Бедный Самсон целый день надрывался на жаре, а потом в долю секунды потерял все полученное за день. Хорошенький способ зарабатывать на жизнь! Мне наконец удалось увидеть работу, которая была гораздо хуже, чем сбор хлопка.
Глава 19
Весной и зимой во второй половине дня в воскресенье мы часто ездили «с визитами». Закончив ленч и поспав после него, мы загружались в пикап, ехали в Лейк-Сити или в Парагулд и совершенно неожиданно сваливались на голову каким-нибудь родственникам или старым друзьям, которые были всегда рады нас видеть. Или они к нам заезжали. «Вы все приезжайте к нам в гости» — таково было обычное приглашение, и все воспринимали его буквально. Никаких договоренностей или уведомлений не требовалось, да и невозможны они были. Телефона у нас не было, у родственников и друзей тоже.
Но такие поездки в гости не стояли в повестке дня в конце лета или осенью, потому что в этот период работа была самая тяжелая, а во второй половине дня стояла жуткая жара. И мы на некоторое время забывали про своих тетушек и дядюшек, зная что успеем наверстать упущенное потом.
Я сидел на передней веранде, слушал репортаж о матче «Кардиналз» и наблюдал за мамой и Бабкой, которые лущили бобы и горох. И тут заметил клуб пыли, приближающийся к нам от моста. «Машина едет», — сказал я, и они тоже посмотрели в том направлении.
Машины на нашей дороге показывались редко. Почти всегда это оказывался кто-то из Джетеров с той стороны дороги или из Толливеров, живших к востоку. Иногда проезжала и чья-нибудь чужая машина или грузовик, и мы молча смотрели на нее, пока не уляжется пыль, а потом обсуждали за ужином, размышляя, кто бы это мог быть и что ему понадобилось в нашей части округа Крэйгхед. Паппи и отец потом рассказывали об этом в кооперативе, а мама и Бабка — в церкви, перед занятиями в воскресной школе, и рано или поздно находили кого-нибудь еще, кто тоже видел этот незнакомый автомобиль. Обычно тайна в итоге раскрывалась, но иногда такая машина проезжала мимо нас, а нам так и не удавалось узнать, откуда она появилась.
Эта машина ехала медленно. Я разглядел красное пятнышко, которое все увеличивалось в размерах, и вскоре на нашу подъездную дорожку свернул сверкающий двухдверный седан. Мы все трое уже стояли у выхода с веранды, слишком удивленные, чтобы двинуться дальше. Водитель остановился позади нашего пикапа. С переднего двора не него пялились и Спруилы.
Водитель распахнул дверцу и вылез из машины.
— А-а, так это ж Джимми Дэйл! — сказала Бабка.
— Точно, он, — сказала мама, теряя интерес.
— Люк, сбегай, скажи Паппи и отцу, — велела Бабка, и я бросился в дом, крича и зовя мужчин, но те и сами услышали, как хлопнула дверца машины, и уже шли к дому с заднего двора.
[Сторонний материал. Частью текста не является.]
Lemma marker_free_on_plain_text :
  scan [lit "started"; []; lit "stopped"] = mk_scan 0 2 false
  /\ line_classifier [lit "started"; []; lit "stopped"] = (0, 2)
  /\ (file_ratio (scan [lit "started"; []; lit "stopped"]) == 0)%Q.
Proof.
  apply (marker_free_file_is_all_code [lit "started"; []; lit "stopped"]).
  intros l H.
  repeat (destruct H as [H | H]; [subst l; reflexivity|]).
  destruct H.
Defined.

(** X6. The counts of two runs of lines put end to end are the sums of
    their counts, provided the first run leaves the flag clear. *)
Theorem counts_add_when_the_flag_is_clear (lines1 lines2 : list str) :
  in_multiline_comment (scan lines1) = false ->
  line_classifier (lines1 ++ lines2)
  = (fst (line_classifier lines1) + fst (line_classifier lines2),
     snd (line_classifier lines1) + snd (line_classifier lines2))
  /\ in_multiline_comment (scan (lines1 ++ lines2))
     = in_multiline_comment (scan lines2).
Proof.
  intro Hclear. unfold line_classifier, scan in *.
  rewrite fold_left_app.
  rewrite (scan_shift lines2 (fold_left scan_line lines1 scan_init)).
  rewrite Hclear. cbn [fst snd comment_count code_line_count
                       in_multiline_comment].
  split; reflexivity.
Qed.

Lemma counts_add_on_two_runs :
  line_classifier ([lit "# hello"; lit "world"] ++ Tree.c_lines)
  = (fst (line_classifier [lit "# hello"; lit "world"])
     + fst (line_classifier Tree.c_lines),
     snd (line_classifier [lit "# hello"; lit "world"])
     + snd (line_classifier Tree.c_lines))
  /\ in_multiline_comment (scan ([lit "# hello"; lit "world"] ++ Tree.c_lines))
     = in_multiline_comment (scan Tree.c_lines).
Proof.
  apply (counts_add_when_the_flag_is_clear
           [lit "# hello"; lit "world"] Tree.c_lines).
  reflexivity.
Defined.

(** X7. The ratio of a file is zero exactly when the file has no comment
    line or no code line. *)
Theorem file_ratio_zero_iff (st : scan_state) :
  (file_ratio st == 0)%Q
  <-> comment_count st = 0 \/ code_line_count st = 0.
Proof.
  unfold file_ratio, truediv.
  destruct (Nat.ltb_spec 0 (code_line_count st)) as [Hk | Hk].
  - split.
    + intro H. left.
      apply Qmult_integral in H. destruct H as [H | H].
      * unfold Qeq in H. cbn in H. lia.
      * exfalso. destruct (code_line_count st) as [|k]; [lia|].
        unfold Qeq in H. cbn in H. lia.
    + intros [H | H]; [|lia]. rewrite H. unfold Qdiv. apply Qmult_0_l.
  - split; [intros _; right; lia | reflexivity].
Qed.

(* ================================================================== *)
(** ** White space around a line *)
(* ================================================================== *)

Lemma lstrip_spaces (a x : str) :
  all_space a -> lstrip (a ++ x) = lstrip x.
Proof.
  induction 1 as [|c a Hc _ IH]; cbn [app lstrip]; [reflexivity|].
  now rewrite Hc.
Qed.

Lemma lstrip_all_space (b : str) : all_space b -> lstrip b = [].
Proof.
  intro H. rewrite <- (app_nil_r b). now rewrite lstrip_spaces.
Qed.

Lemma lstrip_before_spaces (x b : str) :
  all_space b ->
  lstrip (x ++ b) = lstrip x ++ b
  \/ (lstrip x = [] /\ lstrip (x ++ b) = []).
Proof.
  intro Hb. induction x as [|c x IH]; cbn [app lstrip].
  - right. split; [reflexivity | now apply lstrip_all_space].
  - destruct (isspace c); [exact IH | now left].
Qed.

Lemma rstrip_spaces (x b : str) :
  all_space b -> rstrip (x ++ b) = rstrip x.
Proof.
  intro Hb. unfold rstrip. rewrite rev_app_distr.
  rewrite lstrip_spaces; [reflexivity|].
  now apply Forall_rev.
Qed.

Lemma strip_padded (a x b : str) :
  all_space a -> all_space b -> strip (a ++ x ++ b) = strip x.
Proof.
  intros Ha Hb. unfold strip. rewrite (lstrip_spaces a _ Ha).
  destruct (lstrip_before_spaces x b Hb) as [E | [E1 E2]].
  - rewrite E. now apply rstrip_spaces.
  - now rewrite E1, E2.
Qed.

Lemma lstrip_decompose (s : str) :
  exists a, all_space a /\ s = a ++ lstrip s.
Proof.
  induction s as [|c s (a & Ha & E)]; cbn [lstrip].
  - exists []. split; [constructor | reflexivity].
  - destruct (isspace c) eqn:Hc.
    + exists (c :: a). split; [now constructor|].
      cbn [app]. now rewrite <- E.
    + exists []. split; [constructor | reflexivity].
Qed.

Lemma rstrip_decompose (s : str) :
  exists b, all_space b /\ s = rstrip s ++ b.
Proof.
  destruct (lstrip_decompose (rev s)) as (a & Ha & E).
  exists (rev a). split; [now apply Forall_rev|].
  unfold rstrip. rewrite <- rev_app_distr, <- E.
  now rewrite rev_involutive.
Qed.

(** What [strip] removes is white space at both ends. *)
Lemma strip_decompose (s : str) :
  exists a b, all_space a /\ all_space b /\ s = a ++ strip s ++ b.
Proof.
  destruct (lstrip_decompose s) as (a & Ha & Ea).
  destruct (rstrip_decompose (lstrip s)) as (b & Hb & Eb).
  exists a, b. repeat split; try assumption.
  unfold strip. now rewrite <- Eb.
Qed.

Lemma strip_idempotent (s : str) : strip (strip s) = strip s.
Proof.
  destruct (strip_decompose s) as (a & b & Ha & Hb & E).
  transitivity (strip (a ++ strip s ++ b)).
  - symmetry. now apply strip_padded.
  - now rewrite <- E.
Qed.

Lemma scan_line_strip_eq (st : scan_state) (l l' : str) :
  strip l = strip l' -> scan_line st l = scan_line st l'.
Proof.
  intro H. unfold scan_line. cbv zeta. now rewrite H.
Qed.

Lemma scan_map_strip_eq (f : str -> str) (lines : list str) :
  (forall l, strip (f l) = strip l) ->
  forall st, fold_left scan_line (map f lines) st
             = fold_left scan_line lines st.
Proof.
  intro Hf. induction lines as [|l lines IH]; intro st; cbn [map fold_left].
  - reflexivity.
  - rewrite (scan_line_strip_eq st (f l) l (Hf l)). apply IH.
Qed.

(** X8. White space at the ends of a line never changes how the line is
    classified: putting the same white space before and after every line
    of a file, or stripping every line beforehand, leaves the counts and
    the flag as they are. *)
Theorem indentation_does_not_matter
    (a b : str) (lines : list str) (st : scan_state) :
  all_space a ->
  all_space b ->
  fold_left scan_line (map (fun l => a ++ l ++ b) lines) st
  = fold_left scan_line lines st
  /\ fold_left scan_line (map strip lines) st
     = fold_left scan_line lines st
  /\ line_classifier (map (fun l => a ++ l ++ b) lines)
     = line_classifier lines.
Proof.
  intros Ha Hb.
  assert (H1 : forall s,
             fold_left scan_line (map (fun l => a ++ l ++ b) lines) s
             = fold_left scan_line lines s).
  { apply scan_map_strip_eq. intro l. now apply strip_padded. }
  repeat split.
  - apply H1.
  - apply scan_map_strip_eq. apply strip_idempotent.
  - unfold line_classifier, scan. now rewrite H1.
Qed.

Lemma indentation_on_the_c_file :
  fold_left scan_line
            (map (fun l => [32%N; 9%N] ++ l ++ [13%N; 10%N]) Tree.c_lines)
            scan_init
  = fold_left scan_line Tree.c_lines scan_init
  /\ fold_left scan_line (map strip Tree.c_lines) scan_init
     = fold_left scan_line Tree.c_lines scan_init
  /\ line_classifier
       (map (fun l => [32%N; 9%N] ++ l ++ [13%N; 10%N]) Tree.c_lines)
     = line_classifier Tree.c_lines.
Proof.
  apply (indentation_does_not_matter
           [32%N; 9%N] [13%N; 10%N] Tree.c_lines scan_init).
  - repeat constructor.
  - repeat constructor.
Defined.

(* ================================================================== *)
(** ** The shape of an extension *)
(* ================================================================== *)

Lemma rfind_snoc (p : str) (x c : char) :
  rfind (p ++ [x]) c
  = if char_eqb x c then Z.of_nat (List.length p) else rfind p c.
Proof.
  unfold rfind. rewrite rfind_from_app. cbn [rfind_from].
  now rewrite Z.add_0_l.
Qed.

(** [rfind] finds the last occurrence, or says there is none. *)
Lemma rfind_last (p : str) (c : char) :
  (rfind p c = (-1)%Z /\ ~ In c p)
  \/ (exists a b, p = a ++ c :: b /\ ~ In c b
                  /\ rfind p c = Z.of_nat (List.length a)).
Proof.
  induction p as [|x p IH] using rev_ind.
  - left. split; [reflexivity | intros []].
  - rewrite rfind_snoc. unfold char_eqb.
    destruct (N.eqb_spec x c) as [-> | Hx].
    + right. exists p, []. repeat split. intros [].
    + destruct IH as [[E Hno] | (a & b & -> & Hb & E)].
      * left. split; [exact E|].
        intro H. apply in_app_or in H. destruct H as [H | [H | []]];
          [now apply Hno | now apply Hx].
      * right. exists a, (b ++ [x]). repeat split.
        -- now rewrite <- app_assoc.
        -- intro H. apply in_app_or in H. destruct H as [H | [H | []]];
             [now apply Hb | now apply Hx].
        -- exact E.
Qed.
Мы все сошлись перед машиной — она была вся новенькая и чистенькая, несомненно, самая прекрасная машина, какую я когда-либо видел. Все хлопали друг друга по плечам и пожимали руки и обменивались приветствиями, а потом Джимми Дэйл представил нам свою молодую жену, тоненькое и маленькое создание, которое выглядело моложе, чем Тэлли. Звали ее Стейси. Она была из Мичигана, и когда разговаривала, слова как будто выходили у нее через нос. Она все время проглатывала окончания и пропускала некоторые звуки, так что у меня вскоре по коже пошли мурашки.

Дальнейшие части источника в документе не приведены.